Exercise brief. Count the lines below containing "Hpot"; state the number only.

Materials provided.
Lemma resetRoundBets_keeps (gs : GameState) :
  0 ≤ dealerPosition gs →
  ∃ gs', resetRoundBets gs = Ok gs' ∧ keeps_chips gs gs'.
Proof.
  intros Hd. unfold resetRoundBets.
  set (gs1 := set_currentBet 0 _).
  assert (Hk1 : keeps_chips gs gs1).
  { split; [|done]. unfold stacks. simpl. rewrite <- list_fmap_compose.
    by apply list_fmap_ext. }
  destruct (lastToAct_loop_keeps gs1 (length (players gs1)) 0) as (gs2 & -> & Hk2);
    [by destruct Hk1 as (_ & _ & ->)|done|simpl; lia|].
  rewrite bind_Ok. eexists. split; [done|].
  eapply keeps_chips_trans; [done|]. eapply keeps_chips_trans; [done|]. done.
Qed.

Lemma lastToAct_loop_stage (gs gs' : GameState) (count : nat) :
  ∀ offset, lastToAct_loop count offset gs = Ok gs' → stage gs' = stage gs.
Proof.
  induction count as [|count IH]; intros offset; simpl.
  - by intros [= <-].
  - destruct (player_at gs _) as [p|e]; simpl; [|done].
    case_match; [by intros [= <-]|apply IH].
Qed.

Lemma resetRoundBets_stage (gs gs' : GameState) :
  resetRoundBets gs = Ok gs' → stage gs' = stage gs.
Proof.
  unfold resetRoundBets.
  destruct (lastToAct_loop _ _ _) as [gs2|e] eqn:Hloop; simpl; [|done].
  intros [= <-]. by apply lastToAct_loop_stage in Hloop.
Qed.

Lemma deal_then_reset (n : nat) (gs : GameState) :
  0 ≤ dealerPosition gs →
  ∃ gs', resetRoundBets (deal_community n gs) = Ok gs' ∧ keeps_chips gs gs'
         ∧ stage gs' = stage gs.
Proof.
  intros Hd.
  destruct (resetRoundBets_keeps (deal_community n gs)) as (gs' & Heq & Hk); [done|].
  exists gs'. split; [done|]. split; [by eapply keeps_chips_trans|].
  by apply resetRoundBets_stage in Heq.
Qed.

Lemma nextStage_keeps (gs : GameState) :
  0 ≤ dealerPosition gs →
  ∃ gs', nextStage gs = Ok gs' ∧ keeps_chips gs gs'
         ∧ stages_left (stage gs') = pred (stages_left (stage gs)).
Proof.
  intros Hd. unfold nextStage.
  destruct (stage gs) eqn:Hst.
  - destruct (deal_then_reset 3 (addLog "--- Flop ---" (set_stage Flop gs)) Hd)
      as (gs' & Heq & Hk & Hs).
    exists gs'. split; [done|]. split; [done|]. by rewrite Hs.
  - destruct (deal_then_reset 1 (addLog "--- Turn ---" (set_stage Turn gs)) Hd)
      as (gs' & Heq & Hk & Hs).
    exists gs'. split; [done|]. split; [done|]. by rewrite Hs.
  - destruct (deal_then_reset 1 (addLog "--- River ---" (set_stage River gs)) Hd)
      as (gs' & Heq & Hk & Hs).
    exists gs'. split; [done|]. split; [done|]. by rewrite Hs.
  - exists (set_stage Showdown gs). by repeat split.
  - exists gs. repeat split. by rewrite Hst.
Qed.

(** The run-out loop is given enough iterations: it ends at the showdown. *)
Lemma runout_loop_keeps (count : nat) :
  ∀ gs, 0 ≤ dealerPosition gs → stages_left (stage gs) = count →
    ∃ gs', runout_loop count gs = Ok gs' ∧ keeps_chips gs gs' ∧ stage gs' = Showdown.
Proof.
  induction count as [|count IH]; intros gs Hd Hleft; simpl.
  - exists gs. repeat split. by destruct (stage gs).
  - case_bool_decide as Hs; [by rewrite Hs in Hleft|].
    destruct (nextStage_keeps gs Hd) as (gs1 & -> & Hk1 & Hleft1).
    rewrite bind_Ok.
    destruct (IH gs1) as (gs2 & -> & Hk2 & Hs2).
    { by destruct Hk1 as (_ & _ & ->). }
    { rewrite Hleft1, Hleft. done. }
    exists gs2. split; [done|]. split; [by eapply keeps_chips_trans|done].
Qed.

Lemma runout_keeps (gs : GameState) :
  0 ≤ dealerPosition gs →
  ∃ gs', runout gs = Ok gs' ∧ keeps_chips gs gs' ∧ stage gs' = Showdown.
Proof. intros. by apply runout_loop_keeps. Qed.

Lemma postActionHandler_keeps (originIdx : Z) (gs : GameState) :
  0 ≤ originIdx → 0 ≤ dealerPosition gs →
  ∃ gs', postActionHandler originIdx gs = Ok gs' ∧ keeps_chips gs gs'.
Proof.
  intros Ho Hd. unfold postActionHandler.
  set (gs0 := set_bettingActions _ gs).
  case_bool_decide; [by eexists|].
  destruct (advanceFrom_keeps originIdx gs0 Ho) as (gs1 & -> & Hk1). rewrite bind_Ok.
  assert (Hd1 : 0 ≤ dealerPosition gs1) by by destruct Hk1 as (_ & _ & ->).
  case_match; [|by exists gs1].
  destruct (nextStage_keeps gs1 Hd1) as (gs2 & -> & Hk2 & _). rewrite bind_Ok.
  assert (Hd2 : 0 ≤ dealerPosition gs2) by by destruct Hk2 as (_ & _ & ->).
  assert (Hk02 : keeps_chips gs gs2).
  { eapply keeps_chips_trans; [|done]. by eapply keeps_chips_trans. }
  case_bool_decide; [|by exists gs2].
  case_match.
  - destruct (runout_keeps gs2 Hd2) as (gs3 & -> & Hk3 & _).
    exists gs3. split; [done|]. by eapply keeps_chips_trans.
  - destruct (advanceFrom_keeps (dealerPosition gs2) gs2 Hd2) as (gs3 & -> & Hk3).
    exists gs3. split; [done|]. by eapply keeps_chips_trans.
Qed.

(** *** Wagers *)

Lemma chips_put_in (w : Z) (p : Player.t) :
  Player.chips (Player.put_in w p) = Player.chips p - w.
Proof. unfold Player.put_in. simpl. by case_match. Qed.

Lemma sum_Z_alter (f : Player.t → Player.t) (ps : list Player.t) (k : nat) (p : Player.t) :
  ps !! k = Some p →
  sum_Z (Player.chips <$> alter f k ps)
  = sum_Z (Player.chips <$> ps) - Player.chips p + Player.chips (f p).
Proof.
  revert k. induction ps as [|q ps IH]; intros k Hk; [done|].
  destruct k as [|k].
  - injection Hk as ->.
    replace (alter f 0%nat (p :: ps)) with (f p :: ps) by done.
    rewrite !fmap_cons. cbn [sum_Z]. lia.
  - replace (alter f (S k) (q :: ps)) with (q :: alter f k ps) by done.
    rewrite !fmap_cons. cbn [sum_Z]. rewrite (IH k Hk). lia.
Qed.

(** Putting [w] chips of the player at seat [i] into the pot, with [w] no
    more than that player's stack. *)
Lemma wager_moves_chips (gs : GameState) (i w : Z) (p : Player.t) (g : Player.t → Player.t) :
  player_at gs i = Ok p → w ≤ Player.chips p →
  Player.chips (g p) = Player.chips p - w →
  let gs' := set_pot (pot gs + w) (update_player i g gs) in
  chips_in_play gs' = chips_in_play gs
  ∧ (chips_nonneg gs → chips_nonneg gs')
  ∧ dealerPosition gs' = dealerPosition gs
  ∧ length (players gs') = length (players gs).
Proof.
  intros [Hi Hp]%player_at_Ok Hw Hg gs'.
  split; [|split; [|split]].
  - unfold chips_in_play, stacks. simpl.
    rewrite (sum_Z_alter _ _ _ p Hp), Hg. lia.
  - unfold chips_nonneg, stacks. simpl. rewrite !Forall_fmap.
    intros Hall. apply Forall_alter; [done|].
    intros q Hq _. simpl. assert (q = p) as -> by congruence. rewrite Hg. lia.
  - done.
  - simpl. by rewrite length_alter.
Qed.

Lemma conserves_after (gs gs1 : GameState) (originIdx : Z) :
  0 ≤ originIdx → 0 ≤ dealerPosition gs1 →
  chips_in_play gs1 = chips_in_play gs →
  (chips_nonneg gs → chips_nonneg gs1) →
  conserves gs (postActionHandler originIdx gs1).
Proof.
  intros Ho Hd Hsum Hnn.
  destruct (postActionHandler_keeps originIdx gs1 Ho Hd) as (gs2 & -> & Hst & Hpot & _).
  exists gs2. split; [done|]. unfold chips_in_play, chips_nonneg in *.
  rewrite Hst, Hpot. split; [done|]. tauto.
Qed.

Lemma conserves_refl (gs : GameState) : conserves gs (Ok gs).
Proof. by exists gs. Qed.

Lemma check_conserves (gs : GameState) (playerId : Z) :
  0 ≤ playerId < Z.of_nat (length (players gs)) → 0 ≤ dealerPosition gs →
  conserves gs (check playerId gs).
Proof.
  intros Hi Hd. unfold check.
  destruct (player_at_in_range gs playerId Hi) as [p ->]. rewrite bind_Ok.
  case_match; [apply conserves_refl|]. case_match; [apply conserves_refl|].
  apply conserves_after; [lia|done|done|done].
Qed.

Lemma call_conserves (gs : GameState) (playerId : Z) :
  0 ≤ playerId < Z.of_nat (length (players gs)) → 0 ≤ dealerPosition gs →
  conserves gs (call playerId gs).
Proof.
  intros Hi Hd. unfold call.
  destruct (player_at_in_range gs playerId Hi) as [p Hp]. rewrite Hp, bind_Ok.
  case_match; [apply conserves_refl|].
  case_match; [by apply check_conserves|].
  destruct (wager_moves_chips gs playerId
              (Z.min (currentBet gs - Player.currentBet p) (Player.chips p)) p
              (Player.put_in (Z.min (currentBet gs - Player.currentBet p) (Player.chips p)))
              Hp ltac:(lia) (chips_put_in _ _)) as (Hsum & Hnn & Hdl & _).
  apply conserves_after; [lia|by rewrite <- Hdl in Hd|exact Hsum|exact Hnn].
Qed.

Lemma bet_conserves (gs : GameState) (playerId amount : Z) (skipPost : bool) :
  0 ≤ playerId < Z.of_nat (length (players gs)) → 0 ≤ dealerPosition gs →
  conserves gs (bet playerId amount skipPost gs).
Proof.
  intros Hi Hd. unfold bet.
  destruct (player_at_in_range gs playerId Hi) as [p Hp]. rewrite Hp, bind_Ok.
  case_match; [apply conserves_refl|].
  case_match; [by apply call_conserves|].
  set (w := Z.min amount (Player.chips p)).
  destruct (wager_moves_chips gs playerId w p (λ _, Player.put_in w p)
              Hp ltac:(lia) (chips_put_in _ _)) as (Hsum & Hnn & Hdl & _).
  cbv zeta.
  set (gs1 := set_pot (pot _ + w) _) in *.
  set (gs2 := if _ <? _ then _ else gs1).
  assert (Hgs2 : chips_in_play gs2 = chips_in_play gs
                 ∧ (chips_nonneg gs → chips_nonneg gs2)
                 ∧ dealerPosition gs2 = dealerPosition gs).
  { subst gs2.
    destruct (currentBet gs <? Player.currentBet (Player.put_in w p));
      (split; [exact Hsum|split; [exact Hnn|exact Hdl]]). }
  destruct Hgs2 as (Hsum2 & Hnn2 & Hdl2).
  destruct skipPost; simpl.
  - by exists gs2.
  - apply conserves_after; [lia|by rewrite <- Hdl2 in Hd|exact Hsum2|exact Hnn2].
Qed.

Solution to this task. 2